Thanks Al!  It is are pretty easy meal to do over all and a tasty treat for sure!


Brokenhandle said:


> Yes please!
> It all looks fantastic!
> 
> Ryan


Much appreciation Ryan!  The boy was asking for a seafood alfredo and the closest place is an hour away and it would have been $$$ 4 times the price!


sawhorseray said:


> Gorgeous looking plate, I'd be all over that dish! RAY


Thanks Ray, something about simple and letting the food speak....


chopsaw said:


> Fantastic .


Thanks Chop!


1MoreFord said:


> I wish I had reasonably priced seafood near me.  It's worse than buying steak these days.
> 
> Once upon a time long ago I had a couple of groceries that sold snow crab leg clusters for ~$3.00 a pound and would put them on sale for $2.50-2.75.  Yeah, I ate a lot of 'em.  Now every place around here is about 5-6 times that and hardly ever a sale.


Oh I hear ya!  I went to the store today with the wife and just about fell over at what things are priced at now....


----------



## civilsmoker (May 30, 2022)

sandyut said:


> Look great!  that whole lobster claw meat...drooling...


Thanks sandy!  I was very careful to have to whole caw come out in on piece....It makes a statement for sure!  Oh and butter poached......YUM!


----------



## Bearcarver (May 30, 2022)

OMG, Civil !!
That looks Soooo Good!!
That's the kind of thing I like to take in to my recliner.
Then put on a Game or a Movie, and take My time eating & enjoying that awesome looking Seafood !!
Fantastic!!
Like.

Bear


----------



## civilsmoker (May 30, 2022)

Bearcarver said:


> OMG, Civil !!
> That looks Soooo Good!!
> That's the kind of thing I like to take in to my recliner.
> Then put on a Game or a Movie, and take My time eating & enjoying that awesome looking Seafood !!
> ...


Much appreciation Bear!....taking it to the couch and watching a movie is exactly what we will be doing for round 2 tonight!....  The kids haven't seen the old Top Gun movie, so they are going to get to see it tonight in preparation for seeing the new one tomorrow for discount night ($5 night).  Went by the theater a little bit ago and it was crazy busy with peps going to see it!


----------



## civilsmoker (May 30, 2022)

Round two..... I changed up the presentation a bit and added my wife’s lemon thyme pine nut salad!  Perfection with the seafood profile!

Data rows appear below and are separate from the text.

(* ===== verification/Worker.v ===== *)
(** The sealing pipeline of the worker: [taskLoop], [resultLoop] and the
    clean-up of pending tasks in [src/go-ethereum/miner/worker.go].

    [taskLoop] takes the blocks the worker assembles, interrupts the sealing
    of the previous one and asks the consensus engine for a seal; the engine's
    background routines deliver sealed blocks to [resultCh]; [resultLoop]
    looks up the task of a sealed block, passes the block through Narwhal when
    the node is a signer, and writes it to the chain.

    The loops are goroutines that share [pendingTasks] and two channels.  The
    bodies of their [select] cases are functions ([on_task], [on_result],
    [on_commit]), and [worker_step] interleaves them.  A channel made for
    interrupting is a number; [closed] holds the ones that were closed.  The
    consensus engine is any instance of [Sealer]; the chain is [ChainBackend].
    The test hooks are left out but for [skipSealHook], whose answer is the
    argument [skip]; logging and the creation time kept for it are too. *)

From S2P Require Import Prelude Lru RLP RLPDecode Types HeaderRLP Receipts Config Fees Clique CliqueEngine Adapter Unconfirmed.

(** ** Interfaces *)

(** What the worker needs of a consensus engine: the hash that identifies a
    sealing task, and the seal.  [seal] stands for the synchronous part of
    [Seal] and the block its background routine will deliver. *)
Class Sealer (Eng Tx Wd : Type) := {
  sealHash : Header → outcome cliqueError Z;
  seal : Z → Z → Block Tx Wd → stm Eng cliqueError (Block Tx Wd * Z)
}.

(** What it relies on: a seal changes neither the hash of the task nor the
    block's number and body. *)
Class SealerLaws (Eng Tx Wd : Type) `{Sealer Eng Tx Wd} := {
  seal_sealHash now jitter block e sealed delay e' :
    seal now jitter block e = (Ok (sealed, delay), e') →
    sealHash (Block_Header sealed) = sealHash (Block_Header block);
  seal_body now jitter block e sealed delay e' :
    seal now jitter block e = (Ok (sealed, delay), e') →
    Number (b_header sealed) = Some (default 0 (Number (b_header block))) ∧ b_uncles sealed = b_uncles block ∧
    b_transactions sealed = b_transactions block ∧ b_withdrawals sealed = b_withdrawals block
}.

(** The chain the worker writes to. [None] is a failed write. *)
Record ChainBackend (Tx Wd St : Type) := mkBackend {
  cb_state : Type;
  HasBlock : cb_state → Z → Z → bool;
  WriteBlockAndSetHead : cb_state → Block Tx Wd → list Receipt → list Log → St → option cb_state;
  cb_retriever : cb_state → chainRetriever Tx Wd
}.
Arguments cb_state {Tx Wd St} _.
Arguments HasBlock {Tx Wd St} _ _ _ _.
Arguments WriteBlockAndSetHead {Tx Wd St} _ _ _ _ _ _.
Arguments cb_retriever {Tx Wd St} _ _.
Record ExecutionResult := mkExec { UsedGas : Z; x_Failed : bool; ReturnData : bytes }.

(** [evm.Create] and [evm.Call] on the state of the transition. *)
Definition run_evm (f : Z → DB → vmResult * DB) : trans vmResult := fun st =>
  let '(r, db) := f (gasRemaining st) (st_state st) in
  (Ok r, with_gas (v_gas r) (with_db (fun _ => db) st)).

Definition execute : trans vmResult :=
  match m_To msg with
  | None => run_evm (fun g => evm_Create env (m_From msg) (m_Data msg) g (m_Value msg))
  | Some to =>
      _ ← modify (with_db (fun db => SetNonce (m_From msg) (u64 (GetNonce db (m_From msg) + 1)) db));
      run_evm (fun g => evm_Call env (m_From msg) to (m_Data msg) g (m_Value msg))
  end.

Definition CanTransfer (db : DB) (addr amount : Z) : bool := amount <=? GetBalance db addr.

Definition TransitionDb : trans ExecutionResult :=
  _ ← preCheck;
  let rules := Rules (e_config env) (Some (bc_BlockNumber (e_block env))) (bool_decide (is_Some (bc_Random (e_block env))))
                 (bc_Time (e_block env)) in
  let contractCreation := match m_To msg with None => true | Some _ => false end in
  gas ← lift (IntrinsicGas (m_Data msg) (m_AccessList msg) contractCreation (r_IsHomestead rules) (r_IsIstanbul rules)
                (r_IsShanghai rules));
  remaining ← gets gasRemaining;
  _ ← lift (guard_err (remaining <? gas) (ErrIntrinsicGas remaining gas));
  _ ← modify (with_gas (u64 (remaining - gas)));
  can ← gets (fun st => CanTransfer (st_state st) (m_From msg) (m_Value msg));
  _ ← lift (guard_err ((0 <? m_Value msg) && negb can) ErrInsufficientFundsForTransfer);
  _ ← lift (guard_err (r_IsShanghai rules && contractCreation && (MaxInitCodeSize <? zlen (m_Data msg))) ErrMaxInitCodeSizeExceeded);
  _ ← modify (with_db (Prepare rules (m_From msg) (bc_Coinbase (e_block env)) (m_To msg) (m_AccessList msg)));
  r ← execute;
  _ ← refundGas (if negb (r_IsLondon rules) then RefundQuotient else RefundQuotientEIP3529);
  effectiveTip ← lift (if r_IsLondon rules
                       then baseFee ← deref (bc_BaseFee (e_block env));
                            Ok (BigMin (m_GasTipCap msg) (m_GasFeeCap msg - baseFee))
                       else Ok (m_GasPrice msg));
  used ← gets gasUsed;
  _ ← (if e_NoBaseFee env && (m_GasFeeCap msg =? 0) && (m_GasTipCap msg =? 0) then mret tt
       else modify (with_db (AddBalance (bc_Coinbase (e_block env)) (used * effectiveTip))));
  used ← gets gasUsed;
  mret (mkExec used (v_failed r) (v_ret r)).
End Transition.
Arguments ST : clear implicits.
Arguments trans : clear implicits.

(** [ApplyMessage]: the gas pool and the state after, and the result. *)
Definition ApplyMessage {DB} `{!StateDB DB} `{!EVM DB} (EmptyCodeHash : Z) (env : evmEnv) (msg : Message) (gp : Z) (db : DB)
    : outcome coreError ExecutionResult * Z * DB :=
  let '(r, st) := TransitionDb EmptyCodeHash env msg (mkST gp 0 0 db) in (r, st_gp st, st_state st).

(** ** Transactions and blocks *)

(** [crypto.CreateAddress]. *)
Definition CreateAddress (keccak : bytes → Z) (b nonce : Z) : Z :=
  let data := from_ok [] (EncodeToBytes (any_list [VByteArray (be_bytes 20 b); VUint nonce])) in
  be_value (drop 12 (be_bytes 32 (keccak data))).

Section Apply.
Context {DB : Type} `{!StateDB DB} `{!EVM DB}.
Context (keccak : bytes → Z) (Ecrecover : bytes → bytes → outcome signError bytes).
Context (EmptyCodeHash : Z).

(** What the pointers [gp], [usedGas] and [statedb] hold. *)
Record apply_state := mkApply { a_gp : Z; a_usedGas : Z; a_db : DB }.

Definition applyTransaction (msg : Message) (config : ChainConfig) (blockNumber blockHash : Z) (tx : TxData)
    (block : BlockContext) (noBaseFee : bool) (s : apply_state) : outcome coreError Receipt * apply_state :=
  let env := mkEvmEnv config block (m_From msg) (m_GasPrice msg) noBaseFee in
  let '(result, gp, db) := ApplyMessage EmptyCodeHash env msg (a_gp s) (a_db s) in
  match result with
  | Ok result =>
      let '(root, db) :=
        if IsByzantium config (Some blockNumber) then ([], Finalise true db)
        else let '(root, db) := IntermediateRoot (IsEIP158 config (Some blockNumber)) db in (be_bytes 32 root, db) in
      let usedGas := u64 (a_usedGas s + UsedGas result) in
      let status := if x_Failed result then ReceiptStatusFailed else ReceiptStatusSuccessful in
      let contract := match m_To msg with None => CreateAddress keccak (e_Origin env) (nonce tx) | Some _ => 0 end in
      let hash := tx_Hash keccak tx in
      let '(logs, db) := GetLogs db hash (big_Uint64 blockNumber) blockHash in
      let receipt bloom := mkReceipt (txType tx) root status usedGas bloom logs hash contract (UsedGas result) None
                             blockHash (Some blockNumber) (TxIndex db) in
      (Ok (receipt (CreateBloom keccak [receipt empty_bloom])), mkApply gp usedGas db)
  | Err e => (Err e, mkApply gp (a_usedGas s) db)
  | Panic => (Panic, mkApply gp (a_usedGas s) db)
  end.

Context {E : Type} (chain : ChainContext E).

Definition sender_of (config : ChainConfig) (header : Header) : TxData → outcome signError Z :=
  Signer_Sender keccak Ecrecover (MakeSigner config (Number header) (Time header)).

Definition ApplyTransaction (config : ChainConfig) (author : option Z) (header : Header) (tx : TxData) (noBaseFee : bool)
    (s : apply_state) : outcome coreError Receipt * apply_state :=
  match (msg ← TransactionToMessage (sender_of config header) tx (BaseFee header);
         block ← NewEVMBlockContext header chain author;
         Ok (msg, block)) with
  | Ok (msg, block) => applyTransaction msg config (bc_BlockNumber block) (Header_Hash keccak header) tx block noBaseFee s
  | Err e => (Err e, s)
  | Panic => (Panic, s)
  end.

(** The loop of [Process] over the transactions. *)
Fixpoint process_loop (config : ChainConfig) (header : Header) (block : BlockContext) (noBaseFee : bool) (i : Z)
    (txs : list TxData) (s : apply_state) : outcome coreError (list Receipt) * apply_state :=
  match txs with
  | [] => (Ok [], s)
  | tx :: txs' =>
      match TransactionToMessage (sender_of config header) tx (BaseFee header) with
      | Ok msg =>
          let s := mkApply (a_gp s) (a_usedGas s) (SetTxContext (tx_Hash keccak tx) i (a_db s)) in
          match applyTransaction msg config (bc_BlockNumber block) (Header_Hash keccak header) tx block noBaseFee s with
          | (Ok receipt, s) =>
              match process_loop config header block noBaseFee (i + 1) txs' s with
              | (Ok receipts, s) => (Ok (receipt :: receipts), s)
              | (Err e, s) => (Err e, s)
              | (Panic, s) => (Panic, s)
              end
          | (Err e, s) => (Err e, s)
          | (Panic, s) => (Panic, s)
          end
      | Err e => (Err e, s)
      | Panic => (Panic, s)
      end
  end.

Context {Wd : Type} (ApplyDAOHardFork : DB → DB).
Context (Finalize : Header → list TxData → list Header → list Wd → DB → DB).

(** Receipts, logs, gas used and the new state. *)
Definition Process (config : ChainConfig) (block : Block TxData Wd) (noBaseFee : bool) (db : DB)
    : outcome coreError (list Receipt * list Log * Z) * DB :=
  let header := Block_Header block in
  match (gp ← AddGas 0 (GasLimit header);
         ctx ← NewEVMBlockContext header chain None;
         Ok (gp, ctx)) with
  | Ok (gp, ctx) =>
      let db := if DAOForkSupport config && bool_decide (DAOForkBlock config = Some (bc_BlockNumber ctx)) then ApplyDAOHardFork db else db in
      match process_loop config header ctx noBaseFee 0 (b_transactions block) (mkApply gp 0 db) with
      | (Ok receipts, s) =>
          let withdrawals := default [] (b_withdrawals block) in
          if (0 <? zlen withdrawals) && negb (IsShanghai config (Time header)) then (Err withdrawalsBeforeShanghai, a_db s)
          else (Ok (receipts, concat (map r_Logs receipts), a_usedGas s),
                Finalize header (b_transactions block) (b_uncles block) withdrawals (a_db s))
      | (Err e, s) => (Err e, a_db s)
      | (Panic, s) => (Panic, a_db s)
      end
  | Err e => (Err e, db)
  | Panic => (Panic, db)
  end.
End Apply.
Arguments apply_state : clear implicits.

(** ** Lemmas: intrinsic gas *)

Lemma add_guarded_spec gas n price : is_u64 gas → 0 ≤ n → 0 < price →
  add_guarded gas n price = if MaxUint64 <? gas + n * price then Err ErrGasUintOverflow else Ok (gas + n * price).
Proof.
  intros Hg Hn Hp. unfold add_guarded, guard_err, MaxUint64, is_u64 in *. assert (0 ≤ n * price) by nia.
  destruct (Z.ltb_spec ((2 ^ 64 - 1 - gas) / price) n) as [Hlt|Hge], (Z.ltb_spec (2 ^ 64 - 1) (gas + n * price)) as [Hlt'|Hge'];
    cbn; try done.
  - exfalso. assert (n ≤ (2 ^ 64 - 1 - gas) / price); [|lia]. apply Z.div_le_lower_bound; lia.
  - exfalso. pose proof (Z.mul_div_le (2 ^ 64 - 1 - gas) price Hp). nia.
  - f_equal. rewrite (u64_small (n * price)) by (unfold is_u64; lia). apply u64_small. unfold is_u64. lia.
Qed.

This was an awesome claw for the pics!





And now the salad!





Money is green!


----------



## one eyed jack (May 30, 2022)

Just when I figured you couldn't improve on your original post.......

BIG POINT


----------



## civilsmoker (May 31, 2022)

one eyed jack said:


> Just when I figured you couldn't improve on your original post.......
> 
> BIG POINT


Thanks one eye!  Practice makes it..... well better right?


----------



## one eyed jack (May 31, 2022)

civilsmoker said:


> Thanks one eye!  Practice makes it..... well better right?


Right


----------



## Bearcarver (May 31, 2022)

Now You Done Did It !!
You woke a sleeping Bear !

Bear


----------



## HalfSmoked (May 31, 2022)

As always, an awesome plate of food at Civil's house.

Warren


----------



## civilsmoker (May 31, 2022)

Bearcarver said:


> Now You Done Did It !!
> You woke a sleeping Bear !
> 
> Bear


Bear, thanks!  It's a meal to loose a little sleep over.....


HalfSmoked said:


> As always, an awesome plate of food at Civil's house.
> 
> Warren


Many thanks Warren!  Had to make a meal worthy of the day!


----------



## SmokinVOLfan (May 31, 2022)

Hell of a good looking meal right there! I mean hard to argue with shrimp, lobster, and scallops. And you did them justice for sure. LIKE!


----------



## civilsmoker (May 31, 2022)

SmokinVOLfan said:


> Hell of a good looking meal right there! I mean hard to argue with shrimp, lobster, and scallops. And you did them justice for sure. LIKE!


Thanks!  It was fun and rewarding for sure!   Something you don’t have every day either, variety is the spic of life!


----------



## Ringer (May 31, 2022)

Great job, seafood can be tricky but you did excellent on that. Especially the sea marshmallows.


----------



## civilsmoker (Jun 1, 2022)

Ringer said:


> Great job, seafood can be tricky but you did excellent on that. Especially the sea marshmallows.


Many thanks Ringer!  Yes seafood can be very tricky......its not something that has a large tolerance for "rough hands" kind of thing.  I have cooked a lot of seafood over the years and a ton back when I was in the kitchen and see marshmallows (love the term!) have to be done right to be "right"!  The hardest thing about the plate above is the timing.... 3 hands helping make it easier for sure!


----------



## xray (Jun 1, 2022)

I’d take your seafood alfredo over a steak any day! That pine nut salad in the second photo looks delicious. Damn pine nuts can be more expensive than seafood too lol.


----------



## civilsmoker (Jun 1, 2022)

xray said:


> I’d take your seafood alfredo over a steak any day! That pine nut salad in the second photo looks delicious. Damn pine nuts can be more expensive than seafood too lol.


Thanks XR!  Yea it was/is a special treat for sure!  Oh and I hear you on the pin nuts, but as a kid we use to go get them from the wild and having done that I totally get why they are $$$  The salad with my wife's dressing is tasty (I've posted the recipe before)....I added smoked chicken to a bowl I had last night....yum


----------